Adam Heenan, Nikolaus F. Troje

Abstract

Biological motion stimuli, such as orthographically projected stick figure walkers, are ambiguous about their orientation in depth. The projection of a stick figure walker oriented towards the viewer, therefore, is the same as its projection when oriented away. Even though such figures are depth-ambiguous, however, observers tend to interpret them as facing towards them more often than facing away. Some have speculated that this facing-the-viewer bias may exist for sociobiological reasons: Mistaking another human as retreating when they are actually approaching could have more severe consequences than the opposite error.
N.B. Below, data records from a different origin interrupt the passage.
(** The loop: it runs until 0 is typed; the result is the state reached
    when the inputs given are used up or 0 has been read. *)
Fixpoint shop_menu (items_database : string -> loc)
    (player : Character.t) (merchant : NPC.t) (h : gmap loc Item.t)
    (inputs : list (option Z)) : Character.t * NPC.t * gmap loc Item.t :=
  match inputs with
  | [] => (player, merchant, h)
  | input :: inputs =>
      if bool_decide (input = Some 0) then (player, merchant, h)
      else
        let '(player, merchant, h) :=
          shop_purchase items_database player merchant h input in
        shop_menu items_database player merchant h inputs
  end.

End Game.

(** * Vocabulary of the properties *)



Ltac case_leb :=
  repeat match goal with
  | |- context [?a <=? ?b] => destruct (Z.leb_spec a b)
  | |- context [?a <? ?b] => destruct (Z.ltb_spec a b)
  | |- context [?a >=? ?b] => rewrite (Z.geb_leb a b)
  | |- context [?a >? ?b] => rewrite (Z.gtb_ltb a b)
  end.



(** The calls of the resource-pool methods. *)
Inductive resource_call :=
| Heal (amount : Z)
| UseStamina (amount : Z)
| UseFocus (amount : Z)
| Rest.

Definition run_call (c : Character.t) (op : resource_call) : Character.t :=
  match op with
  | Heal amount => Character.heal c amount
  | UseStamina amount => fst (Character.use_stamina c amount)
  | UseFocus amount => fst (Character.use_focus c amount)
  | Rest => Character.rest c
  end.

Definition nonneg_call (op : resource_call) : Prop :=
  match op with
  | Heal amount | UseStamina amount | UseFocus amount => 0 <= amount
  | Rest => True
  end.

Definition pools_in_range (c : Character.t) : Prop :=
  0 <= Character.health c <= Character.max_health c
  /\ 0 <= Character.stamina c <= Character.max_stamina c
  /\ 0 <= Character.focus c <= Character.max_focus c.

(** The sum of the magnitudes of the buffs of one kind. *)
Fixpoint buff_sum (kind : string) (bs : list Buff.t) : Z :=
  match bs with
  | [] => 0
  | b :: bs' =>
      (if bool_decide (Buff.type b = kind) then Buff.value b else 0)
      + buff_sum kind bs'
  end.

(** [bs'] has the entries of [bs], kind by kind, the dodge buffs with
    magnitudes at least as large. *)
Definition buffs_le (bs bs' : list Buff.t) : Prop :=
  Forall2 (fun b b' =>
             Buff.type b = Buff.type b'
             /\ (Buff.type b = "dodge" -> Buff.value b <= Buff.value b'))
          bs bs'.

(** The character after an advancement to [next]. *)
Definition promoted (c : Character.t) (next : JobPath) : Character.t :=
  Character.mk (Character.name c) (Character.origin c) next
    (Character.faction_affinity c)
    (Character.max_health c + 20) (Character.health c)
    (Character.max_stamina c + 20) (Character.stamina c)
    (Character.max_focus c + 20) (Character.focus c)
    (Character.defense c) (Character.sanity c)
    (Character.base_attack c + 5) (Character.base_defense c + 5)
    (Character.inventory c) (Character.equipped_weapon c)
    (Character.equipped_armor c) (Character.skills c) (Character.money c)
    (Character.experience c) (Character.level c) (Character.in_combat c)
    (Character.turn_action_taken c) (Character.is_cursed c)
    (Character.nightmares c) (Character.buffs c) (Character.debuffs c).

(** The position of a job in the fixed order. *)
Definition stage (j : JobPath) : Z := list_index j JobPath_members.

(** C10, as stated, for the weapon slot: an item that becomes the equipped
    weapon is a member of the inventory. *)
Definition equips_only_owned (c : Character.t) (h : gmap loc Item.t)
    (item : loc) : Prop :=
  Character.equipped_weapon (Character.equip_weapon c h item) = Some item ->
  Character.equipped_weapon c <> Some item ->
  item ∈ Character.inventory c.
Implied in this hypothesis is that the facing-towards percept of biological motion stimuli is potentially more threatening. Measures of anxiety and the facing-the-viewer bias should therefore be related, as researchers have consistently found that anxious individuals display an attentional bias towards more threatening stimuli. The goal of this study was to assess whether physical exercise (Experiment 1) or an anxiety induction/reduction task (Experiment 2) would significantly affect facing-the-viewer biases. We hypothesized that both physical exercise and progressive muscle relaxation would decrease facing-the-viewer biases for full stick figure walkers, but not for bottom- or top-half-only human stimuli, as these carry less sociobiological relevance. On the other hand, we expected that the anxiety induction task (Experiment 2) would increase facing-the-viewer biases for full stick figure walkers only. In both experiments, participants completed anxiety questionnaires, exercised on a treadmill (Experiment 1) or performed an anxiety induction/reduction task (Experiment 2), and then immediately completed a perceptual task that allowed us to assess their facing-the-viewer bias. As hypothesized, we found that physical exercise and progressive muscle relaxation reduced facing-the-viewer biases for full stick figure walkers only. Our results provide further support that the facing-the-viewer bias for biological motion stimuli is related to the sociobiological relevance of such stimuli.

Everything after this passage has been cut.